ПО ТУ СТОРОНУ ВООБРАЖАЕМОГО - СИМВОЛИЧЕСКОЕ, ИЛИ ОТ МАЛЕНЬКОГО ДРУГОГО К БОЛЬШОМУ
XV. ЧЕТ ИЛИ НЕЧЕТ? ПО ТУ СТОРОНУ ИНТЕРСУБЪЕКТИВНОСТИ
Последнее quod. Играющая машина. Память и припоминание. Введение в Украденное письмо.
Я сожалею, что наш друг Риге сегодня не с нами, ибо мы затронем вопросы, на которые ему удалось бы, возможно, пролить некоторый свет. Мы вновь собираемся коснуться предмета, невразумительно именуемого кибернетикой, но в высшей степени интересного для нас в связи с маленькой проблемой, над которой мы бьемся вот уже два семинара: что такое субъект? Субъект в техническом, фрейдовском смысле этого слова, то есть субъект бессознательного - субъект, к сути которого принадлежит то, что он говорит.
Так вот, чем дальше, тем яснее становится, что субъект, который говорит, находится по ту сторону эго.Начнем с кульминации нашего образцового сновидения об инъекции Ирме. Поиск, который ведет сновидение, будучи продолжением поиска, который велся наяву, обрывается перед зияющей пропастью открытого рта, в глубине которого встречает Фрейда тот сложный и внушающий ужас образ, который уже сравнили мы с головой Медузы.
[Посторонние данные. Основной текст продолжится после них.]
(* ===== verification/Startup.v ===== *)
(** * The operator's start-up: [src/cmd/yarn-operator/main.go]

    [main] as a function from the parsed flags to the status the process exits with:
    what it asks of the controller manager, in which order, and where it gives up. *)

From S2P Require Import Prelude GoStrings Proto NodeResource ReferenceApi YarnApi NodesSyncer.
From S2P Require Import Reconciler ReconcilerProofs Options.

Local Open Scope string_scope.

(** ** Flags *)

(** [controllers] is the value of the flag of that name, if it was given. *)
Record OperatorFlags := mkOperatorFlags {
  metricsAddr : string;
  healthProbeAddr : string;
  enableLeaderElection : bool;
  leaderElectionNamespace : string;
  namespace : string;
  enablePprof : bool;
  pprofAddr : string;
  syncPeriodStr : string;
  controllers : option (list string);
  restConfigQPS : Z;
  restConfigBurst : Z
}.

(** The values without arguments. *)
Definition default_flags : OperatorFlags :=
  mkOperatorFlags ":8080" ":8000" true "koordinator-system" "" true ":8090" "" None 30 50.

(** [ctrl.Options], without the scheme, the kind of lock and the client constructor,
    which are constants of libraries. *)
Record ManagerOptions := mkManagerOptions {
  MetricsBindAddress : string;
  HealthProbeBindAddress : string;
  LeaderElection : bool;
  LeaderElectionID : string;
  LeaderElectionNamespace : string;
  Namespace : string;
  SyncPeriod : option Z
}.

(** ** The controller run time

    [mgr_Start] runs what has been added to the manager, here the state of the one
    controller if it was enabled, until the process is told to stop.
    [ParseDuration] is that of Go's [time], in nanoseconds. *)
Class ControllerRuntime (W C : Type) := {
  http_ListenAndServe : string → M W unit;
  ctrl_GetConfig : M W RestConfig;
  ParseDuration : string → outcome Z;
  ctrl_NewManager : RestConfig → ManagerOptions → M W unit;
  RegisterFieldIndexes : M W unit;
  mgr_Start : option (RState W C) → M W unit
}.

Section Main.
Context {W C : Type} {YF : YarnClientFactory W C} {OM : OperatorManager W} {CR : ControllerRuntime W C}.

(** The manager under construction: the world and the controller added to it. *)
Record MgrState := mkMgrState { ms_world : W; ms_controller : option (RState W C) }.

Definition in_mgr {A} (c : M W A) : M MgrState A :=
  zoom ms_world (λ w m, mkMgrState w (ms_controller m)) c.

(** [yarnnoderes.Add(mgr)] keeps the reconciler and the node cache it builds alive in
    the manager. *)
Definition add_controller : M MgrState unit :=
  s ← in_mgr Add;
  modify (λ m, mkMgrState (ms_world m) (Some s)).

(** An unusable [sync-period] is only logged. *)
Definition sync_period (s : string) : option Z :=
  if bool_decide (s = "") then None
  else match ParseDuration s with Ok d => Some d | _ => None end.

Definition manager_options (f : OperatorFlags) : ManagerOptions :=
  mkManagerOptions (metricsAddr f) (healthProbeAddr f) (enableLeaderElection f)
    "koordinator-yarn-operator" (leaderElectionNamespace f) (namespace f) (sync_period (syncPeriodStr f)).

Definition rest_config (f : OperatorFlags) (cfg : RestConfig) : RestConfig :=
  let cfg := setRestConfig (restConfigQPS f) (restConfigBurst f) cfg in
  mkRestConfig (QPS cfg) (Burst cfg) "koordinator-yarn-operator".

(** [main] on the parsed flags; the result is the exit status.  The pprof server runs
    beside it, and only its coming up is a step here. *)
Definition operator_main (f : OperatorFlags) : M MgrState Z :=
  let opts := InitFlags (controllers f) (NewOptions add_controller) in
  _ ← (if enablePprof f then _ ← try (in_mgr (http_ListenAndServe (pprofAddr f))); mret tt else mret tt);
  or_exit (in_mgr ctrl_GetConfig) (λ cfg,
  or_exit (in_mgr (ctrl_NewManager (rest_config f cfg) (manager_options f))) (λ _,
  or_exit (in_mgr RegisterFieldIndexes) (λ _,
  or_exit (ApplyTo opts) (λ _,
  m ← get_st;
  or_exit (in_mgr (mgr_Start (ms_controller m))) (λ _, mret 0%Z))))).

(** ** Correctness *)

(** What setting the controllers up amounts to: [Add] if it is selected. *)
Definition setup_controllers (flag : option (list string)) : M MgrState unit :=
  if selected yarnresource (default controllerAddDefault flag) then add_controller else mret tt.

Lemma ApplyTo_setup flag m :
  ApplyTo (InitFlags flag (NewOptions add_controller)) m = setup_controllers flag m.
Proof.
  unfold ApplyTo, InitFlags, NewOptions, controllerAddFuncs, setup_controllers. cbn [ControllerAddFuncs Controllers].
  rewrite map_to_list_singleton. cbn [for_each]. rewrite isControllerEnabled_selected.
  destruct (selected _ _); cbn [negb]; [|done].
  unfold mbind, M_bind. by destruct (add_controller m) as [[[]|e|w] m1].
Qed.

(** The steps before the manager is started, as far as they get. *)
Definition boot (f : OperatorFlags) : M MgrState unit :=
  cfg ← in_mgr ctrl_GetConfig;
  _ ← in_mgr (ctrl_NewManager (rest_config f cfg) (manager_options f));
  _ ← in_mgr RegisterFieldIndexes;
  setup_controllers (controllers f).

(** The manager's start and what follows. *)
Definition run_manager (m : MgrState) : outcome Z * MgrState :=
  or_exit (in_mgr (mgr_Start (ms_controller m))) (λ _, mret 0%Z) m.

Definition start_pprof (f : OperatorFlags) : M MgrState unit :=
  if enablePprof f then _ ← try (in_mgr (http_ListenAndServe (pprofAddr f))); mret tt else mret tt.

Lemma operator_main_boot f m m1 :
  start_pprof f m = (Ok tt, m1) → operator_main f m = or_exit (boot f) (λ _, run_manager) m1.
Proof.
  intros Hp. unfold operator_main, boot. rewrite (M_bind_ok _ _ _ _ _ Hp).
  rewrite <- or_exit_bind. apply or_exit_ext; [done|]. intros cfg m2.
  rewrite <- or_exit_bind. apply or_exit_ext; [done|]. intros [] m3.
  rewrite <- or_exit_bind. apply or_exit_ext; [done|]. intros [] m4.
  apply or_exit_ext; [apply ApplyTo_setup|]. done.
Qed.

(** A successful boot in the world [w]: the steps that were taken, in their order. *)
Definition booted (f : OperatorFlags) (w : W) (ctrl : option (RState W C)) (w' : W) : Prop :=
  ∃ cfg w1 w2 w3,
    ctrl_GetConfig w = (Ok cfg, w1) ∧
    ctrl_NewManager (rest_config f cfg) (manager_options f) w1 = (Ok tt, w2) ∧
    RegisterFieldIndexes w2 = (Ok tt, w3) ∧
    (if selected yarnresource (default controllerAddDefault (controllers f))
     then ∃ s, Add w3 = (Ok s, w') ∧ ctrl = Some s
     else w' = w3 ∧ ctrl = None).

Lemma in_mgr_inv {A} (c : M W A) m a m1 :
  in_mgr c m = (Ok a, m1) ↔
  ∃ w1, c (ms_world m) = (Ok a, w1) ∧ m1 = mkMgrState w1 (ms_controller m).
Proof.
  unfold in_mgr, zoom. destruct (c (ms_world m)) as [r w1]. split.
  - intros [= -> <-]. eauto.
  - by intros (w2 & [= -> ->] & ->).
Qed.

Lemma setup_inv l w ctrl w' :
  setup_controllers l (mkMgrState w None) = (Ok tt, mkMgrState w' ctrl) ↔
  if selected yarnresource (default controllerAddDefault l) then ∃ s, Add w = (Ok s, w') ∧ ctrl = Some s else w' = w ∧ ctrl = None.
Proof.
  unfold setup_controllers. destruct (selected _ _).
  - unfold add_controller, in_mgr, zoom. unfold_M. cbn [ms_world].
    destruct (Add w) as [[s|e|y] w1]; (split; [intros; simplify_eq; eauto|]);
      by intros (s' & [= -> ->] & ->).
  - split; [by intros [= -> ->]|by intros [-> ->]].
Qed.

Lemma boot_inv f w ctrl w' :
  boot f (mkMgrState w None) = (Ok tt, mkMgrState w' ctrl) ↔ booted f w ctrl w'.
Proof.
  unfold boot, booted. split.
  - intros (cfg & m1 & (w1 & H1 & ->)%in_mgr_inv & H)%M_bind_inv.
    apply M_bind_inv in H as ([] & m2 & (w2 & H2 & ->)%in_mgr_inv & H).
    apply M_bind_inv in H as ([] & m3 & (w3 & H3 & ->)%in_mgr_inv & H).
    apply setup_inv in H. eauto 10.
  - intros (cfg & w1 & w2 & w3 & H1 & H2 & H3 & H4%setup_inv).
    erewrite M_bind_ok by (apply in_mgr_inv; eauto). erewrite M_bind_ok by (apply in_mgr_inv; eauto).
    erewrite M_bind_ok by (apply in_mgr_inv; eauto). exact H4.
Qed.

(** A boot that failed in the world [w], and the state its failing step left. *)
Inductive boot_fails (f : OperatorFlags) (w : W) : MgrState → Prop :=
| ConfigFails e w1 :
    ctrl_GetConfig w = (Err e, w1) → boot_fails f w (mkMgrState w1 None)
| ManagerFails cfg w1 e w2 :
    ctrl_GetConfig w = (Ok cfg, w1) →
    ctrl_NewManager (rest_config f cfg) (manager_options f) w1 = (Err e, w2) →
    boot_fails f w (mkMgrState w2 None)
| IndexesFail cfg w1 w2 e w3 :
    ctrl_GetConfig w = (Ok cfg, w1) →
    ctrl_NewManager (rest_config f cfg) (manager_options f) w1 = (Ok tt, w2) →
    RegisterFieldIndexes w2 = (Err e, w3) →
    boot_fails f w (mkMgrState w3 None)
| ControllerFails cfg w1 w2 w3 e w4 :
    ctrl_GetConfig w = (Ok cfg, w1) →
    ctrl_NewManager (rest_config f cfg) (manager_options f) w1 = (Ok tt, w2) →
    RegisterFieldIndexes w2 = (Ok tt, w3) →
    selected yarnresource (default controllerAddDefault (controllers f)) = true →
    Add w3 = (Err e, w4) →
    boot_fails f w (mkMgrState w4 None).

Lemma boot_err f w e m : boot f (mkMgrState w None) = (Err e, m) → boot_fails f w m.
Proof.
  unfold boot, in_mgr, zoom, setup_controllers, add_controller, in_mgr, zoom. unfold_M. cbn [ms_world ms_controller].
  destruct (ctrl_GetConfig w) as [[cfg|e1|y] w1] eqn:H1; [|intros [= <- <-]; by eapply ConfigFails|done].
  cbn [ms_world ms_controller].
  destruct (ctrl_NewManager _ _ w1) as [[[]|e1|y] w2] eqn:H2; [|intros [= <- <-]; by eapply ManagerFails|done].
  cbn [ms_world ms_controller].
  destruct (RegisterFieldIndexes w2) as [[[]|e1|y] w3] eqn:H3; [|intros [= <- <-]; by eapply IndexesFail|done].
  cbn [ms_world ms_controller]. destruct (selected _ _) eqn:Hsel; [|done]. cbn [ms_world ms_controller].
  destruct (Add w3) as [[s|e1|y] w4] eqn:H4; [done|intros [= <- <-]; by eapply ControllerFails|done].
Qed.

Lemma boot_fails_not f w m ctrl w' : boot_fails f w m → booted f w ctrl w' → False.
Proof.
  intros Hf (cfg & w1 & w2 & w3 & H1 & H2 & H3 & H4).
  destruct Hf as [e w1' G1|cfg' w1' e w2' G1 G2|cfg' w1' w2' e w3' G1 G2 G3
    |cfg' w1' w2' w3' e w4' G1 G2 G3 G4 G5]; rewrite H1 in G1; simplify_eq;
    rewrite H2 in G2; simplify_eq; rewrite H3 in G3; simplify_eq.
  rewrite G4 in H4. destruct H4 as (s & H4 & _). congruence.
Qed.

(** C36 The operator's process ends with status 0 exactly when every step of its
    start-up succeeded, in the order of [main], and the manager it started ended without
    an error.  Otherwise it ends with status 1, either in the state the first failing
    step of the start-up left, so that no later step was taken and the manager was not
    started, or in the one the failing manager left.  The manager is started with the
    yarn controller, set up by [Add], exactly if the [controllers] flag selects it, and
    with nothing to run if not; a failing pprof server and an unusable sync period stop
    nothing. *)
Theorem operator_main_status f w w0 code m' :
  start_pprof f (mkMgrState w None) = (Ok tt, mkMgrState w0 None) →
  operator_main f (mkMgrState w None) = (Ok code, m') →
  (code = 0%Z ∨ code = 1%Z) ∧
  (code = 0%Z ↔ ∃ ctrl w1 w2, booted f w0 ctrl w1 ∧ mgr_Start ctrl w1 = (Ok tt, w2) ∧
                  m' = mkMgrState w2 ctrl) ∧
  (code = 1%Z ↔ boot_fails f w0 m' ∨
     ∃ ctrl w1 e w2, booted f w0 ctrl w1 ∧ mgr_Start ctrl w1 = (Err e, w2) ∧ m' = mkMgrState w2 ctrl).
Proof.
  intros Hp. rewrite (operator_main_boot _ _ _ Hp). unfold or_exit, try. unfold mbind, M_bind.
  destruct (boot f (mkMgrState w0 None)) as [[[]|e|y] [w1 ctrl]] eqn:Hb; [| |done].
  - unfold run_manager, or_exit, try, in_mgr, zoom. unfold_M. cbn [ms_controller ms_world].
    assert (booted f w0 ctrl w1) as Hbooted by by apply boot_inv.
    assert (∀ ctrl' w1', booted f w0 ctrl' w1' → ctrl' = ctrl ∧ w1' = w1) as Hdet.
    { intros ctrl' w1' H%boot_inv. rewrite Hb in H. by simplify_eq. }
    destruct (mgr_Start ctrl w1) as [[[]|e|y] w2] eqn:Hs; intros [= <- <-].
    + split; [by left|]. split; [split; [intros _; by eauto 10|done]|]. split; [done|].
      intros [H|(c' & w1' & e & w2' & [-> ->]%Hdet & H & _)]; [by destruct (boot_fails_not _ _ _ _ _ H Hbooted)|].
      by rewrite Hs in H.
    + split; [by right|]. split; [|split; [intros _; right; by eauto 10|done]]. split; [done|].
      intros (c' & w1' & w2' & [-> ->]%Hdet & H & _). by rewrite Hs in H.
  - intros [= <- <-]. apply boot_err in Hb. split; [by right|]. split; [|split; [by left|done]].
    split; [done|]. intros (c' & w1' & w2' & H & _). by destruct (boot_fails_not _ _ _ _ _ Hb H).
Qed.
End Main.

(** ** A boot with the defaults *)

Module BootRun.
Import Reference MockKube.

#[local] Instance runtime : ControllerRuntime KubeWorld string := {|
  http_ListenAndServe := λ _, throw "listen tcp :8090: bind: address already in use";
  ctrl_GetConfig := mret (mkRestConfig 5 10 "");
  ParseDuration := λ _, Err "time: invalid duration";
  ctrl_NewManager := λ _ _, mret tt;
  RegisterFieldIndexes := mret tt;
  mgr_Start := λ _, mret tt
|}.

Definition bad_period : OperatorFlags :=
  mkOperatorFlags ":8080" ":8000" true "koordinator-system" "" true ":8090" "soon" (Some ["*"]) 30 50.
Definition world0 : KubeWorld := mkKubeWorld ∅ [] [] 0.

(** The status is 0 and the manager was started with the controller of [Add]. *)
Lemma operator_main_status_witness :
  (operator_main (C:=string) bad_period (mkMgrState world0 None)).1 = Ok 0%Z ∧
  ∃ s w1 w2, booted (C:=string) bad_period world0 (Some s) w1 ∧ mgr_Start (Some s) w1 = (Ok tt, w2).
Proof.
  split; [vm_compute; reflexivity|].
  destruct (operator_main_status (C:=string) bad_period world0 world0 0%Z
    (operator_main (C:=string) bad_period (mkMgrState world0 None)).2) as [_ [[H _] _]].
  - vm_compute. reflexivity.
  - vm_compute. reflexivity.
  - destruct (H eq_refl) as (ctrl & w1 & w2 & Hb & Hs & _).
    assert (∃ s, ctrl = Some s) as [s ->].
    { destruct Hb as (cfg & w1' & w2' & w3 & _ & _ & _ & Ha). cbn in Ha.
      destruct Ha as (s & _ & ->). exists s. reflexivity. }
    exists s, w1, w2. split; [exact Hb|exact Hs].
Defined.
End BootRun.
Пример этого сновидения не единственный. Находящимся здесь участникам моего прошлогоднего семинара наверняка придет здесь на память особый характер сновидения "человека с волками", который в анализе этого случая, взятом как целое, занимает место вполне аналогичное той кульминационной точке, которую обнаружили мы в сновидении об инъекции Ирме. Ведь возникает оно у "человека с волками" после долгого периода анализа, который сам Фрейд характеризует как чрезвычайно интеллектуализированный (слово, отсутствующее у него в тексте, но отлично передающее его мысль), как своего рода аналитическую игру, которая, являя собой искреннюю попытку субъекта найти ответ, остается долгое время поверхностной и как бы бездейственной. Анализ стоит на месте и кажется уже бесконечным, как вдруг является это, возобновленное в связи с определенным событием в жизни субъекта, сновидение -сновидение, приобретшее особое значение в связи тем, что начиная с определенного периода детства оно повторялось неоднократно.
Что же это сновидение собой представляет? За неожиданно распахивающимся окном открывается зрелище дерева, на ветвях которого сидят волки. В сновидении, как и на сделанном субъектом и воспроизведенном Фрейдом рисунке, волки эти выглядят настолько загадочно, что мы вправе усомниться в том, волки ли это, так как хвосты у них, на чем мы ранее уже останавливались, удивительно похожи на лисьи. Вы уже знаете, что сновидение это исключительно богато по содержанию и что вызванные им ассоциации позволят Фрейду и его пациенту ни больше и не меньше, как восстановить, путем чистого предположения и реконструкции, первоначальную сцену.